The data may be collected by two demographics, the population which isn’t practically feasible due to the cost restraint of time and resources so the data is usually collected by a sample of the population instead. The data can be derived from empirical evidence or anecdotal evidence, however the use of empirical evidence is most valuable since it’s more quantifiable. The data then could be a Qualitative or Quantitative variable: Qualitative Variables are the characteristic studied that is nonnumerical, for example gender, affiliation or brand; Quantitative Variables are the information reported that is numerical, for example number of people, miles per gallon or amount of money. Once we gather this data, we may then organize it in preparation for analyzing our results.
There are four levels of measurement of data with increasing degrees of statistical sophistication: Nominal, Ordinal, Interval, and Ratio. The level of measurement of the data determines applicable calculations and statistical tests that may be applied. Nominal level data are observations of qualitative data that are classified into categories and may be counted. There are no particular order to the variables, and examples include the Qualitative variables of gender, affiliation or brands. Ordinal level data are observations of data that are classified into categories and may be counted. Data classifications are represented by sets of labels that have relative values and may be ranked or arranged in some order, examples include a rank in class, a student or instructor evaluations. Interval level data are classifications that are ordered according to the amount of the characteristic they possess. No natural zero point and zero may be a valid characteristic, and the ration between numbers is not valid and is meaningless; examples include dress sizes, Fahrenheit temperature, etc. Ratio level data is a common Quantitative variable, they’re inherent to a natural zero starting point and zero is the absence of the characteristic of the variable. The ratio between numbers is valid and meaningful, as examples include height, weight, or number of students, etc.

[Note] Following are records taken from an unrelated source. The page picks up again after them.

Lemma ring_sign_loop_spec pubs ms : Forall2 ring_member pubs ms -> forall i st rs,
  (i + length pubs <= length (ring_sig st))%nat -> canonical (ring_sum st) ->
  exists st' rs', ring_sign_loop pre idx i pubs st (ready_state rs) = Some (st', ready_state rs') /\
    loop_post i ms st st'.
Proof using Himg.
  induction 1 as [|pub [P Q] pubs ms (E & O & hq & Eq & Hq) Hms IH]; intros i st rs L Hs.
  - exists st, rs. split; [exact eq_refl|]. split; cbn [take made_ok ring_made fst snd length]; try done.
    + by rewrite Z.add_0_r, canonical_mod.
    + by rewrite app_nil_r.
    + destruct (decide _); [lia | reflexivity].
  - cbn [fst snd length] in *. cbn [ring_sign_loop]. destruct (Nat.eqb_spec i idx) as [->|N].
    + set (k := scalar_drawn rs). pose proof (scalar_drawn_canonical rs : canonical k) as Hk.
      set (st1 := RingState (ring_sum st) k (ring_ab st ++ signer_pair Q k) (ring_sig st)).
      destruct (IH (S idx) st1 (random_next 64 rs)) as (st' & rs' & E' & [A1 A2 A3 A4 A5 A6 A7]);
        [cbn; lia | exact Hs |].
      assert (Ek : ring_k st' = k) by (rewrite decide_False in A7 by lia; exact A7).
      destruct (drop_S_total (ring_sig st') idx) as (s & Ed & Et); [rewrite A1; cbn; lia|].
      destruct (drop_S_total (ring_sig st1) idx) as (s1 & Ed1 & Et1); [cbn; lia|].
      exists st', rs'. split.
      * apply (rbind_eq _ _ _ st1 (ready_state (random_next 64 rs))); [|exact E'].
        unfold ring_sign_step. rewrite Nat.eqb_refl. apply rscalar_eq. fold k. cbv zeta.
        eapply rlift_eq; [exact Eq|]. rewrite base_bytes, (mult_bytes_eq _ _ Q) by done. exact eq_refl.
      * destruct (ring_made (S idx) ms (drop (S idx) (ring_sig st')) (ring_k st')) as [v ab] eqn:Em.
        split; rewrite ?Ed; cbn [length take made_ok ring_made fst snd] in *; rewrite ?Em, ?Nat.eqb_refl; cbn [fst snd].
        -- exact A1.
        -- rewrite Et, Et1 in A2. by apply app_inj_2 in A2 as [A2 _].
        -- split; [done | exact A3].
        -- exact A4.
        -- exact A5.
        -- rewrite A6. cbn [ring_ab st1]. rewrite <- app_assoc, Ek. reflexivity.
        -- rewrite decide_True by lia. rewrite Ek. exact Hk.
    + set (c := scalar_drawn rs). set (r := scalar_drawn (random_next 64 rs)). set (s0 := Signature c r).
      assert (H0 : sig_ok s0) by (split; apply scalar_drawn_canonical). destruct H0 as [Hc Hr] eqn:H0'. clear H0'.
      destruct (decode_encode P) as (h & Eh & Hh). rewrite <- E in Eh.
      set (st1 := RingState (sc_add (ring_sum st) c) (ring_k st) (ring_ab st ++ ring_pair P Q I s0) (<[i := s0]> (ring_sig st))).
      destruct (IH (S i) st1 (random_next 64 (random_next 64 rs))) as (st' & rs' & E' & [A1 A2 A3 A4 A5 A6 A7]).
      { cbn [ring_sig st1]. rewrite length_insert. lia. }
      { cbn [ring_sum st1]. rewrite sc_add_bytes by done. apply sc_bytes_canonical. }
      cbn [ring_sig ring_sum ring_k ring_ab st1] in *. rewrite length_insert in A1.
      destruct (drop_S_total (ring_sig st') i) as (s & Ed & Et); [rewrite A1; lia|].
      assert (A2' : take i (ring_sig st') = take i (ring_sig st) /\ s = s0).
      { assert (Ei : <[i := s0]> (ring_sig st) !! i = Some s0) by (apply list_lookup_insert_eq; lia).
        rewrite (take_S_r _ _ _ Ei), take_insert_ge, Et in A2 by lia. apply app_inj_2 in A2 as [A2 Es]; [|done].
        split; [exact A2 | by injection Es]. }
      destruct A2' as [A2' ->]. exists st', rs'. split.
      * apply (rbind_eq _ _ _ st1 (ready_state (random_next 64 (random_next 64 rs)))); [|exact E'].
        unfold ring_sign_step. rewrite (proj2 (Nat.eqb_neq i idx) N). apply rscalar_eq, rscalar_eq. fold c r. cbv zeta.
        eapply rlift_eq; [exact Eh|]. eapply rlift_eq; [exact Eq|].
        rewrite (dsm_bytes _ _ P), (dsm_precomp_bytes _ _ Q _ _ I) by done. exact eq_refl.
      * destruct (ring_made (S i) ms (drop (S i) (ring_sig st')) (ring_k st')) as [v ab] eqn:Em.
        split; rewrite ?Ed; cbn [length take made_ok ring_made fst snd] in *; rewrite ?Em, ?(proj2 (Nat.eqb_neq i idx) N);
          cbn [fst snd].
        -- exact A1.
        -- exact A2'.
        -- split; [intros _; split; done | exact A3].
        -- exact A4.
        -- rewrite A5, sc_add_bytes, sc_bytes_val, Z.add_mod_idemp_l, Z.add_assoc by done. reflexivity.
        -- rewrite A6, <- app_assoc. reflexivity.
        -- destruct (decide (S i <= idx < S i + length ms)%nat), (decide (i <= idx < i + S (length ms))%nat);
             first [exact A7 | lia].
Qed.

Once we understand the significance of our collected data, we’d then organize our data into tables. Frequency tables are among the most common, which represent a grouping of qualitative data into mutually exclusive classes showing the number of observations in each class. This kind of table is perfect for Nominal level data, where the statistician may tally the amount of females and males there are in a sample. Ordinal level data may also be organized into their given categories and counted, where the statistician may tally how many students there are in a given class. Interval and Ratio level data however, may be represented better by charts such as scatter diagrams and regression analysis which I’ll cover in the next lesson regarding summarizing and analyzing the data.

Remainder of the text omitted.